The town manager of a hamlet in south eastern New Hampshire has defied demands that he pay a ransom to recover police department computer files taken hostage by Cryptowall, a newer piece of malware that encrypts hard drive contents of infected machines until victims pay for them to be decrypted.
"Make no mistake, the Town of Durham will be paying no ransom," Town Manager Todd Selig was quoted as saying by CBS Boston news. Police department computers for the town of almost 15,000 residents were reportedly infected Thursday after an officer opened what appeared to be a legitimate file attachment to an e-mail. By Friday morning, widespread "issues" were hitting the department computer network.
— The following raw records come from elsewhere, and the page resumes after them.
(** * HealTone backend: checkout initiator and webhook reconciler

    A shallow embedding of the two Express servers of the repository,
    [src/server.js] (module [ServerJs]) and the second, reduced server kept
    in [src/unnamed/part_000] (module [Part000]), together with the
    properties of the payment-event relay that the specification states.

    The handlers are [async] functions that await one external call after
    the other, so they are written in a small state-and-exception monad:
    the state holds the datastore, the journal of datastore calls (what a
    datastore mock would record), the journal of calls to the payment
    processor, the console and the number of clock readings taken so far.
    The Stripe client, the Supabase client, the environment and the clock
    are injected through a record [World]. *)

From stdpp Require Import gmap strings list fin_maps pretty.
From Stdlib Require Import ZArith Lia Ascii QArith.

Local Open Scope Z_scope.

(** ** JavaScript values

    The values that travel through request bodies, Stripe objects and the
    JSON sent to the datastore. [JObject repr] stands for any non-primitive
    (object, array, function); [repr] is the string [ToString] gives for
    it. Numbers are the integer-valued ones. *)

Inductive jsval :=
| JUndefined
| JNull
| JBool (b : bool)
| JNum (z : Z)
| JStr (s : string)
| JObject (repr : string).

#[global] Instance jsval_eq_dec : EqDecision jsval.
Proof. solve_decision. Defined.

(** [ToBoolean]. *)
Definition truthy (v : jsval) : bool :=
  match v with
  | JUndefined | JNull => false
  | JBool b => b
  | JNum z => negb (z =? 0)
  | JStr s => negb (String.eqb s "")
  | JObject _ => true
  end.

(** [a || b] and [a && b]. *)
Definition js_or (a b : jsval) : jsval := if truthy a then a else b.
Definition js_and (a b : jsval) : jsval := if truthy a then b else a.

(** [v === 'lit'] for a string literal. *)
Definition is_str (v : jsval) (lit : string) : bool :=
  match v with
  | JStr s => String.eqb s lit
  | _ => false
  end.

(** [ToString], as a template literal applies it. *)
Definition text (v : jsval) : string :=
  match v with
  | JUndefined => "undefined"
  | JNull => "null"
  | JBool true => "true"
  | JBool false => "false"
  | JNum z => pretty z
  | JStr s => s
  | JObject repr => repr
  end.

(** A variable of [process.env]: a string, or absent. *)
Definition env_val (o : option string) : jsval :=
  match o with
  | Some s => JStr s
  | None => JUndefined
  end.

(** ** The [Date] built-in (ECMAScript time values, host time zone UTC)

    A time value is the number of milliseconds since the epoch. The
    definitions follow the abstract operations of the language
    specification: [Day], [TimeWithinDay], [DayFromYear], [YearFromTime],
    [MonthFromTime], [DateFromTime], [MakeDay], [MakeDate]. *)

Module JsDate.

Definition msPerDay : Z := 86400000.
Definition msPerHour : Z := 3600000.
Definition msPerMinute : Z := 60000.
Definition msPerSecond : Z := 1000.

Definition Day (t : Z) : Z := t / msPerDay.
Definition TimeWithinDay (t : Z) : Z := t mod msPerDay.

Definition DaysInYear (y : Z) : Z :=
  if negb (y mod 4 =? 0) then 365
  else if negb (y mod 100 =? 0) then 366
  else if negb (y mod 400 =? 0) then 365
  else 366.

Definition DayFromYear (y : Z) : Z :=
  365 * (y - 1970) + (y - 1969) / 4 - (y - 1901) / 100 + (y - 1601) / 400.

(** The largest [y] with [DayFromYear y <= d]: an estimate from the mean
    length of a year, corrected by at most one year either way. *)
Definition YearFromDay (d : Z) : Z :=
  let y := 1970 + d * 400 / 146097 in
  if d <? DayFromYear y then y - 1
  else if DayFromYear (y + 1) <=? d then y + 1
  else y.

Definition YearFromTime (t : Z) : Z := YearFromDay (Day t).

Definition InLeapYear (t : Z) : Z :=
  if DaysInYear (YearFromTime t) =? 366 then 1 else 0.

Definition DayWithinYear (t : Z) : Z := Day t - DayFromYear (YearFromTime t).

(** Day number, within its year, of the first day of month [m] (0-11). *)
Definition MonthStart (leap m : Z) : Z :=
  if m =? 0 then 0
  else if m =? 1 then 31
  else if m =? 2 then 59 + leap
  else if m =? 3 then 90 + leap
  else if m =? 4 then 120 + leap
  else if m =? 5 then 151 + leap
  else if m =? 6 then 181 + leap
  else if m =? 7 then 212 + leap
  else if m =? 8 then 243 + leap
  else if m =? 9 then 273 + leap
  else if m =? 10 then 304 + leap
  else 334 + leap.

Definition MonthFromTime (t : Z) : Z :=
  let d := DayWithinYear t in
  let l := InLeapYear t in
  if d <? 31 then 0
  else if d <? 59 + l then 1
  else if d <? 90 + l then 2
  else if d <? 120 + l then 3
  else if d <? 151 + l then 4
  else if d <? 181 + l then 5
  else if d <? 212 + l then 6
  else if d <? 243 + l then 7
  else if d <? 273 + l then 8
  else if d <? 304 + l then 9
  else if d <? 334 + l then 10
  else 11.

Definition DateFromTime (t : Z) : Z :=
  DayWithinYear t - MonthStart (InLeapYear t) (MonthFromTime t) + 1.

Definition HourFromTime (t : Z) : Z := (t / msPerHour) mod 24.
Definition MinFromTime (t : Z) : Z := (t / msPerMinute) mod 60.
Definition SecFromTime (t : Z) : Z := (t / msPerSecond) mod 60.
Definition msFromTime (t : Z) : Z := t mod msPerSecond.

(** [MakeDay(year, month, date)]: the day number of the first day of the
    month, plus [date - 1]; months outside 0-11 carry into the year. *)
Definition MakeDay (year month date : Z) : Z :=
  let ym := year + month / 12 in
  let mn := month mod 12 in
  let leap := if DaysInYear ym =? 366 then 1 else 0 in
  DayFromYear ym + MonthStart leap mn + date - 1.

Definition MakeDate (day time : Z) : Z := day * msPerDay + time.

(** [d.getDate()] and [d.setDate(date)] on a date object holding [t]. *)
Definition getDate (t : Z) : Z := DateFromTime t.
Definition setDate (t date : Z) : Z :=
  MakeDate (MakeDay (YearFromTime t) (MonthFromTime t) date) (TimeWithinDay t).

(** Decimal digits of [n], left-padded with zeros to [width]. *)
Fixpoint zeros (n : nat) : string :=
  match n with
  | O => ""
  | S n => "0" +:+ zeros n
  end.

Definition pad (width : nat) (n : Z) : string :=
  let s := pretty (Z.to_N n) in
  zeros (width - String.length s) +:+ s.

(** [d.toISOString()]: YYYY-MM-DDTHH:mm:ss.sssZ, with a sign and six digits
    for years outside 0-9999. *)
Definition toISOString (t : Z) : string :=
  let y := YearFromTime t in
  let year :=
    if (0 <=? y) && (y <=? 9999) then pad 4 y
    else if y <? 0 then "-" +:+ pad 6 (- y)
    else "+" +:+ pad 6 y in
  year +:+ "-" +:+ pad 2 (MonthFromTime t + 1) +:+ "-" +:+ pad 2 (DateFromTime t)
    +:+ "T" +:+ pad 2 (HourFromTime t) +:+ ":" +:+ pad 2 (MinFromTime t)
    +:+ ":" +:+ pad 2 (SecFromTime t) +:+ "." +:+ pad 3 (msFromTime t) +:+ "Z".

End JsDate.

(** [s.toUpperCase()] on the ASCII letters (currency codes are ASCII). *)
Definition upper_ascii (c : ascii) : ascii :=
  let n := nat_of_ascii c in
  if ((97 <=? n) && (n <=? 122))%nat then ascii_of_nat (n - 32) else c.

Fixpoint toUpperCase (s : string) : string :=
  match s with
  | EmptyString => EmptyString
  | String c s => String (upper_ascii c) (toUpperCase s)
  end.

(** ** Stripe objects and events *)

(** [session.metadata]: the two keys the servers read. *)
Record metadata := {
  md_userId : jsval;
  md_plan : jsval
}.

(** [event.data.object]: a checkout session, a subscription or an invoice,
    with the fields the handlers read; a field the object does not carry
    is [JUndefined]. [o_metadata = None] is a null or undefined
    [metadata]; [o_amount_total] is Stripe's nullable integer amount in
    minor units. *)
Record stripe_object := {
  o_id : jsval;
  o_mode : jsval;
  o_status : jsval;
  o_metadata : option metadata;
  o_subscription : jsval;
  o_customer : jsval;
  o_payment_intent : jsval;
  o_amount_total : option Z;
  o_currency : jsval;
  o_client_reference_id : jsval
}.

Record event := {
  ev_id : string;
  ev_type : string;
  ev_object : stripe_object
}.

(** The argument of [stripe.checkout.sessions.create]. [cfg_metadata_userId]
    is [None] when the metadata object has no [userId] key;
    [cfg_subscription_data] is [Some n] when
    [subscription_data: { trial_period_days: n }] is attached. *)
Record sessionConfig := {
  cfg_customer_email : jsval;
  cfg_client_reference_id : jsval;
  cfg_price : jsval;
  cfg_quantity : Z;
  cfg_mode : string;
  cfg_success_url : string;
  cfg_cancel_url : string;
  cfg_metadata_userId : option jsval;
  cfg_metadata_plan : jsval;
  cfg_subscription_data : option Z
}.

(** ** The datastore

    Two tables. A row of [profiles] maps column names to values; SQL NULL
    is [JNull]. A row of [payment_history] is what the reconciler inserts. *)

Record payment_event := {
  user_id : jsval;
  stripe_payment_id : jsval;
  amount : Q;
  currency : string;
  payment_type : string;
  pe_status : string
}.

Record db := {
  profiles : list (gmap string jsval);
  payment_history : list payment_event
}.

(** The two calls the servers issue:
    [from('profiles').update(patch).eq(col, v)] and
    [from('payment_history').insert(row)]. The patch is the JSON body, in
    which keys holding [undefined] do not appear. *)
Inductive call :=
| UpdateProfiles (patch : gmap string jsval) (col : string) (v : jsval)
| InsertPayment (row : payment_event).

(** [JSON.stringify] of an object: keys whose value is [undefined] are
    left out. *)
Definition json (o : gmap string jsval) : gmap string jsval :=
  filter (λ kv, kv.2 ≠ JUndefined) o.

(** The filter [col = eq.v]: the cell is not NULL and reads as the text the
    client put in the query string. *)
Definition eq_match (r : gmap string jsval) (col : string) (v : jsval) : bool :=
  match r !! col with
  | None | Some JNull | Some JUndefined => false
  | Some c => String.eqb (text c) (text v)
  end.

Definition apply_patch (patch : gmap string jsval) (col : string) (v : jsval)
    (r : gmap string jsval) : gmap string jsval :=
  if eq_match r col v then patch ∪ r else r.

(** A datastore that carries out every call. *)
Definition pg_exec (c : call) (d : db) : db :=
  match c with
  | UpdateProfiles patch col v =>
      {| profiles := apply_patch patch col v <$> profiles d;
         payment_history := payment_history d |}
  | InsertPayment row =>
      {| profiles := profiles d;
         payment_history := payment_history d ++ [row] |}
  end.

(** ** Effects *)

Record exn := { message : string }.

Inductive result (A : Type) :=
| Ok (a : A)
| Throw (e : exn).
Arguments Ok {A} a.
Arguments Throw {A} e.

(** The injected dependencies: [process.env], the Stripe client, the
    Supabase client and the system clock ([clock n] is the time value of
    the [n]-th [new Date()] of the process). *)
Record World := {
  STRIPE_WEEKLY_PRICE_ID : option string;
  STRIPE_LIFETIME_PRICE_ID : option string;
  STRIPE_WEBHOOK_SECRET : option string;
  CLIENT_URL : option string;
  constructEvent : string → jsval → option string → result event;
  sessions_create : sessionConfig → result jsval;
  supabase : call → db → result db;
  clock : nat → Z
}.

Record state := {
  st_db : db;
  st_db_calls : list (call * option exn);
  st_stripe_calls : list sessionConfig;
  st_console : list string;
  st_ticks : nat
}.

Definition M (A : Type) : Type := state → result A * state.

#[global] Instance M_ret : MRet M := λ A a st, (Ok a, st).
#[global] Instance M_bind : MBind M := λ A B f m st,
  match m st with
  | (Ok a, st') => f a st'
  | (Throw e, st') => (Throw e, st')
  end.

Definition throw {A} (e : exn) : M A := λ st, (Throw e, st).

(** [try { m } catch (e) { h e }]. *)
Definition try_catch {A} (m : M A) (h : exn → M A) : M A := λ st,
  match m st with
  | (Ok a, st') => (Ok a, st')
  | (Throw e, st') => h e st'
  end.

Definition TypeError (msg : string) : exn := {| message := msg |}.

Section Effects.
Context (W : World).

(** [new Date()]: the next reading of the clock. *)
Definition new_Date : M Z := λ st,
  (Ok (clock W (st_ticks st)),
   {| st_db := st_db st; st_db_calls := st_db_calls st;
      st_stripe_calls := st_stripe_calls st; st_console := st_console st;
      st_ticks := S (st_ticks st) |}).

(** An awaited datastore call: journalled, then carried out or thrown. *)
Definition db_call (c : call) : M () := λ st,
  match supabase W c (st_db st) with
  | Ok d =>
      (Ok (),
       {| st_db := d; st_db_calls := st_db_calls st ++ [(c, None)];
          st_stripe_calls := st_stripe_calls st; st_console := st_console st;
          st_ticks := st_ticks st |})
  | Throw e =>
      (Throw e,
       {| st_db := st_db st; st_db_calls := st_db_calls st ++ [(c, Some e)];
          st_stripe_calls := st_stripe_calls st; st_console := st_console st;
          st_ticks := st_ticks st |})
  end.

(** [await stripe.checkout.sessions.create(cfg)], giving [session.url]. *)
Definition stripe_create (cfg : sessionConfig) : M jsval := λ st,
  (sessions_create W cfg,
   {| st_db := st_db st; st_db_calls := st_db_calls st;
      st_stripe_calls := st_stripe_calls st ++ [cfg];
      st_console := st_console st; st_ticks := st_ticks st |}).

(** [console.log] and [console.error]. *)
Definition console (line : string) : M () := λ st,
  (Ok (),
   {| st_db := st_db st; st_db_calls := st_db_calls st;
      st_stripe_calls := st_stripe_calls st;
      st_console := st_console st ++ [line]; st_ticks := st_ticks st |}).
End Effects.

(** ** HTTP *)

Inductive body :=
| BJson (fields : list (string * jsval))
| BText (s : string).

Record response := {
  status : Z;
  res_body : body
}.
It was shut down by noon that day to prevent the infection from spreading to other systems.
The game may be RIGged
The department was reportedly hit by Cryptowall, a newer form of crypto malware that rivals the better known CryptoLocker. According to a blog post published Thursday by researchers from Cisco Systems, Cryptowall has been gaining ground since April, when it was folded into the RIG exploit kit, which is software sold in underground forums that automates computer scams and malware attacks for less technically knowledgeable criminals. Cisco's Cloud Web Security service has been blocking requests tied to more than 90 infected Internet domains pushing Cryptowall scams to more than 17 percent of service customers.